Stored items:
Lemma generation_step_speech_inv p w g now b a p' g' :
  speech_inv p w -> cross_inv p w g -> generation_step T p w g now b a = Some (p', g') -> speech_inv p' (spawn g w).
Proof.
  intros Hs Hc H. destruct (generation_step_queue _ _ _ _ _ _ _ _ H) as (l & E1 & E2 & _).
  destruct (generation_step_frame _ _ _ _ _ _ _ _ H) as [E3 E4].
  eapply speech_inv_append in Hs; [|done..]. unfold spawn. destruct (g_pc g) eqn:Hg; try done.
  destruct Hs as (consumed & groups & cur & fs & asked & B). eapply (books_keep B); try done.
  pose proof (bk_pc _ _ _ _ _ _ _ B) as Hpc. assert (w_pc w = W_idle) as Hw by (apply (cr_idle _ _ _ Hc); by rewrite Hg).
  by rewrite Hw in Hpc.
Qed.

(** ** The text and the utterances *)

(** What is said of an assembled utterance. *)
Definition spoken (u : rstr) : list rstr :=
  match normalize_speech_text u with Val (Some words) => [words] | _ => [] end.
Definition spoken_all (us : list rstr) : list rstr := concat (map spoken us).

Lemma spoken_all_snoc us u : spoken_all (us ++ [u]) = spoken_all us ++ spoken u.
Proof. unfold spoken_all. rewrite map_app, concat_app. cbn. by rewrite app_nil_r. Qed.

(** Utterances numbered from one. *)
Definition numbered (words : list rstr) : list QueuedUtterance :=
  imap (fun k t => {| utterance_id := UtteranceId_new (1 + Z.of_nat k); utterance_text := t |}) words.

Lemma numbered_snoc words t :
  numbered (words ++ [t]) = numbered words ++ [{| utterance_id := UtteranceId_new (1 + zlen words); utterance_text := t |}].
Proof. unfold numbered, zlen. rewrite imap_app. cbn. by rewrite Nat.add_0_r. Qed.

Lemma numbered_length words : zlen (numbered words) = zlen words.
Proof. unfold zlen, numbered. by rewrite length_imap. Qed.

(** The last utterance of a text, from what the assembler still holds. *)
Definition remainder (rest : rstr) : list rstr := if is_blank rest then [] else [trim rest].

(** The utterances of a text cut into [segs] with [rest] left over. *)
Definition utterances_of (segs : list rstr) (rest : rstr) (final : bool) : list rstr :=
  kept segs ++ (if final then remainder rest else []).

(** The bytes of a delta that is being published. *)
Definition pending_bytes (pc : generation_pc) : Z :=
  match pc with G_reserve d | G_permit d | G_first d | G_publish d => blen d.(delta) | _ => 0 end.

Task. The records must be given again in full, exactly as shown.

Your solution.
Lemma generation_step_speech_inv p w g now b a p' g' :
  speech_inv p w -> cross_inv p w g -> generation_step T p w g now b a = Some (p', g') -> speech_inv p' (spawn g w).
Proof.
  intros Hs Hc H. destruct (generation_step_queue _ _ _ _ _ _ _ _ H) as (l & E1 & E2 & _).
  destruct (generation_step_frame _ _ _ _ _ _ _ _ H) as [E3 E4].
  eapply speech_inv_append in Hs; [|done..]. unfold spawn. destruct (g_pc g) eqn:Hg; try done.
  destruct Hs as (consumed & groups & cur & fs & asked & B). eapply (books_keep B); try done.
  pose proof (bk_pc _ _ _ _ _ _ _ B) as Hpc. assert (w_pc w = W_idle) as Hw by (apply (cr_idle _ _ _ Hc); by rewrite Hg).
  by rewrite Hw in Hpc.
Qed.

(** ** The text and the utterances *)

(** What is said of an assembled utterance. *)
Definition spoken (u : rstr) : list rstr :=
  match normalize_speech_text u with Val (Some words) => [words] | _ => [] end.
Definition spoken_all (us : list rstr) : list rstr := concat (map spoken us).

Lemma spoken_all_snoc us u : spoken_all (us ++ [u]) = spoken_all us ++ spoken u.
Proof. unfold spoken_all. rewrite map_app, concat_app. cbn. by rewrite app_nil_r. Qed.

(** Utterances numbered from one. *)
Definition numbered (words : list rstr) : list QueuedUtterance :=
  imap (fun k t => {| utterance_id := UtteranceId_new (1 + Z.of_nat k); utterance_text := t |}) words.

Lemma numbered_snoc words t :
  numbered (words ++ [t]) = numbered words ++ [{| utterance_id := UtteranceId_new (1 + zlen words); utterance_text := t |}].
Proof. unfold numbered, zlen. rewrite imap_app. cbn. by rewrite Nat.add_0_r. Qed.

Lemma numbered_length words : zlen (numbered words) = zlen words.
Proof. unfold zlen, numbered. by rewrite length_imap. Qed.

(** The last utterance of a text, from what the assembler still holds. *)
Definition remainder (rest : rstr) : list rstr := if is_blank rest then [] else [trim rest].

(** The utterances of a text cut into [segs] with [rest] left over. *)
Definition utterances_of (segs : list rstr) (rest : rstr) (final : bool) : list rstr :=
  kept segs ++ (if final then remainder rest else []).

(** The bytes of a delta that is being published. *)
Definition pending_bytes (pc : generation_pc) : Z :=
  match pc with G_reserve d | G_permit d | G_first d | G_publish d => blen d.(delta) | _ => 0 end.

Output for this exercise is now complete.